Your instructions: Take the entries that follow and return exactly the lines from the one holding "Lemma history_key_inj (t" through the one holding "destruct (string_of_json (systemInstruction", both included. Nothing else is needed.

The input:
★ ★ ★

Lemma debounce_coalesces_witness :
  (let sN := burst {| gap := 0; handler := push_user "look around" |}
                   [{| gap := 800; handler := push_model 3 "It is dark." |}] open_A in
   writes sN = writes open_A
   /\ writes (elapse 1500 sN)
      = writes open_A
        ++ match active_title sN with
           | Some t =>
               [(HISTORY_KEY_PREFIX +:+ t,
                 JSON.stringify
                   (ChatData_to_json (currentHistory sN)
                                     (currentSystemInstruction sN)))]
           | None => []
           end
   /\ saveTimer (elapse 1500 sN) = None
   /\ forall later : nat,
        writes (elapse later (elapse 1500 sN)) = writes (elapse 1500 sN))
  /\ (elapse 1500 (scheduleSave (fresh ∅)) = set_saveTimer None (scheduleSave (fresh ∅))
      /\ writes (elapse 1500 (scheduleSave (fresh ∅))) = writes (scheduleSave (fresh ∅))
      /\ storage (elapse 1500 (scheduleSave (fresh ∅))) = storage (scheduleSave (fresh ∅))).
Proof.
  split.
  - apply (proj1 debounce_coalesces).
    + intros s. split; reflexivity.
    + constructor; [|constructor]. split; [cbn; lia | intros s; split; reflexivity].
    + lia.
  - apply (proj2 debounce_coalesces _ 1500); [reflexivity | lia | reflexivity].
Defined.

Example debounce_turn :
  let sN := burst {| gap := 0; handler := push_user "look around" |}
                  [{| gap := 800; handler := push_model 3 "It is dark." |}] open_A in
  writes (elapse 1500 sN)
  = [(CURRENT_CHAT_KEY, "A");
     (HISTORY_KEY_PREFIX +:+ "A",
      sq "{'history':[{'role':'user','parts':[{'text':'go left'}]},{'role':'model','parts':[{'text':'you fall'}]},{'role':'user','parts':[{'text':'look around'}]},{'role':'model','parts':[{'text':'It is dark.'}]}],'systemInstruction':'Be brief.'}")].
Proof. vm_compute. reflexivity. Qed.

End SaveScheduler.

(** ** Switching stories while a request is in flight *)

Section ConcurrentSwitch.

Lemma history_key_not_current (t : string) :
  HISTORY_KEY_PREFIX +:+ t <> CURRENT_CHAT_KEY.
Proof. intros H. vm_compute in H. discriminate H. Qed.

Lemma history_key_inj (t t' : string) :
  HISTORY_KEY_PREFIX +:+ t = HISTORY_KEY_PREFIX +:+ t' -> t = t'.
Proof. intros H. exact (String.app_inj HISTORY_KEY_PREFIX t t' H). Qed.

(** Rendering the loaded turns touches the transcript only. *)
Lemma render_fields (h : list Content) :
  forall s : State,
    let s' := render_history h s in
    currentHistory s' = currentHistory s
    /\ currentChatTitle s' = currentChatTitle s
    /\ currentSystemInstruction s' = currentSystemInstruction s
    /\ saveTimer s' = saveTimer s
    /\ storage s' = storage s
    /\ writes s' = writes s.
Proof.
  unfold render_history.
  induction h as [|m h IH]; intros s; cbn zeta; [repeat split; reflexivity|].
  cbn [fold_left]. specialize (IH (fst (appendMessage (parts_text (parts m))
                                          (sender_of_role (role m)) [] s))).
  cbn zeta in IH. exact IH.
Qed.

(** What [loadChat] leaves in memory and in the store. *)
Lemma loadChat_fields (title : string) (s s' : State) :
  loadChat title s = Some s' ->
  currentChatTitle s' = Some title
  /\ saveTimer s' = saveTimer s
  /\ storage s' = <[CURRENT_CHAT_KEY := title]> (storage s)
  /\ writes s' = writes s ++ [(CURRENT_CHAT_KEY, title)]
  /\ exists d : ChatData,
       getChatData (storage s) title = Normal d
       /\ history_of_json (history d) = Some (currentHistory s')
       /\ string_of_json (systemInstruction d) = Some (currentSystemInstruction s').
Proof.
  unfold loadChat. cbn [storage set_chatContainer setItem set_currentChatTitle].
  assert (Hget : getChatData (<[CURRENT_CHAT_KEY := title]> (storage s)) title
                 = getChatData (storage s) title).
  { unfold getChatData. rewrite lookup_insert_ne; [reflexivity|].
    intros H. symmetry in H. exact (history_key_not_current _ H). }
  rewrite Hget.
  destruct (getChatData (storage s) title) as [d|] eqn:Hd; [|discriminate].
  destruct (history_of_json (history d)) as [h|] eqn:Hh; [|discriminate].
  destruct (string_of_json (systemInstruction d)) as [si|] eqn:Hsi; [|discriminate].
  intros [= <-].
  match goal with
  | |- context [render_history h ?s0] =>
      pose proof (render_fields h s0) as Hr; cbn zeta in Hr;
      destruct Hr as (R1 & R2 & R3 & R4 & R5 & R6);
      set (sR := render_history h s0) in *
  end.
  assert (Hsame : forall s1 : State,
             s1 = sR \/ s1 = fst (appendMessage GREETING model [] sR) ->
             currentChatTitle s1 = Some title
             /\ saveTimer s1 = saveTimer s
             /\ storage s1 = <[CURRENT_CHAT_KEY := title]> (storage s)
             /\ writes s1 = writes s ++ [(CURRENT_CHAT_KEY, title)]
             /\ currentHistory s1 = h
             /\ currentSystemInstruction s1 = si).
  { intros s1 [-> | ->];
      cbn [fst appendMessage currentChatTitle saveTimer storage writes
           currentHistory currentSystemInstruction];
      rewrite R1, R2, R3, R4, R5, R6; repeat split; reflexivity. }
  match goal with
  | |- context [if ?b then ?x else ?y] =>
      assert (Hres : (if b then x else y) = sR \/ (if b then x else y) = x)
        by (destruct b; [right | left]; reflexivity);
      generalize dependent (if b then x else y)
  end.
  intros s1 Hres. destruct (Hsame s1 Hres) as (H1 & H2 & H3 & H4 & H5 & H6).
  split; [exact H1|]. split; [exact H2|]. split; [exact H3|]. split; [exact H4|].
  exists d. rewrite H5, H6. repeat split; assumption.
Qed.

(** C2 as stated fails: the request is issued in story [A], the user
    switches to story [B], and the response that then arrives is appended to
    the history of [B] in memory and, when the save timer fires, to the
    stored record of [B]. *)
Lemma switch_not_discarded :
  sendMessage_begin "look around" open_A = (awaiting_A, Some request_A)
  /\ loadChat "B" awaiting_A = Some switched_to_B
  /\ currentChatTitle switched_to_B = Some "B"
  /\ currentHistory switched_to_B = story_B
  /\ exists s3 : State,
       sendMessage_resume request_A (Responded (Some dark_response)) switched_to_B
       = Some s3
       /\ currentChatTitle s3 = Some "B"
       /\ currentHistory s3 = story_B ++ [model_turn "It is dark."]
       /\ getChatData (storage (elapse 1500 s3)) "B"
          = Normal {| history := history_to_json (story_B ++ [model_turn "It is dark."]);
                      systemInstruction := JSON.JStr DEFAULT_SYSTEM_INSTRUCTION |}
       /\ getChatData (storage (elapse 1500 s3)) "A"
          = Normal {| history := history_to_json story_A;
                      systemInstruction := JSON.JStr "Be brief." |}.
Proof.
  split; [vm_compute; reflexivity|]. split; [vm_compute; reflexivity|].
  split; [vm_compute; reflexivity|]. split; [vm_compute; reflexivity|].
  eexists. split; [vm_compute; reflexivity|]. vm_compute. repeat split; reflexivity.
Qed.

★ ★ ★

Expected answer:
Lemma history_key_inj (t t' : string) :
  HISTORY_KEY_PREFIX +:+ t = HISTORY_KEY_PREFIX +:+ t' -> t = t'.
Proof. intros H. exact (String.app_inj HISTORY_KEY_PREFIX t t' H). Qed.

(** Rendering the loaded turns touches the transcript only. *)
Lemma render_fields (h : list Content) :
  forall s : State,
    let s' := render_history h s in
    currentHistory s' = currentHistory s
    /\ currentChatTitle s' = currentChatTitle s
    /\ currentSystemInstruction s' = currentSystemInstruction s
    /\ saveTimer s' = saveTimer s
    /\ storage s' = storage s
    /\ writes s' = writes s.
Proof.
  unfold render_history.
  induction h as [|m h IH]; intros s; cbn zeta; [repeat split; reflexivity|].
  cbn [fold_left]. specialize (IH (fst (appendMessage (parts_text (parts m))
                                          (sender_of_role (role m)) [] s))).
  cbn zeta in IH. exact IH.
Qed.

(** What [loadChat] leaves in memory and in the store. *)
Lemma loadChat_fields (title : string) (s s' : State) :
  loadChat title s = Some s' ->
  currentChatTitle s' = Some title
  /\ saveTimer s' = saveTimer s
  /\ storage s' = <[CURRENT_CHAT_KEY := title]> (storage s)
  /\ writes s' = writes s ++ [(CURRENT_CHAT_KEY, title)]
  /\ exists d : ChatData,
       getChatData (storage s) title = Normal d
       /\ history_of_json (history d) = Some (currentHistory s')
       /\ string_of_json (systemInstruction d) = Some (currentSystemInstruction s').
Proof.
  unfold loadChat. cbn [storage set_chatContainer setItem set_currentChatTitle].
  assert (Hget : getChatData (<[CURRENT_CHAT_KEY := title]> (storage s)) title
                 = getChatData (storage s) title).
  { unfold getChatData. rewrite lookup_insert_ne; [reflexivity|].
    intros H. symmetry in H. exact (history_key_not_current _ H). }
  rewrite Hget.
  destruct (getChatData (storage s) title) as [d|] eqn:Hd; [|discriminate].
  destruct (history_of_json (history d)) as [h|] eqn:Hh; [|discriminate].
  destruct (string_of_json (systemInstruction d)) as [si|] eqn:Hsi; [|discriminate].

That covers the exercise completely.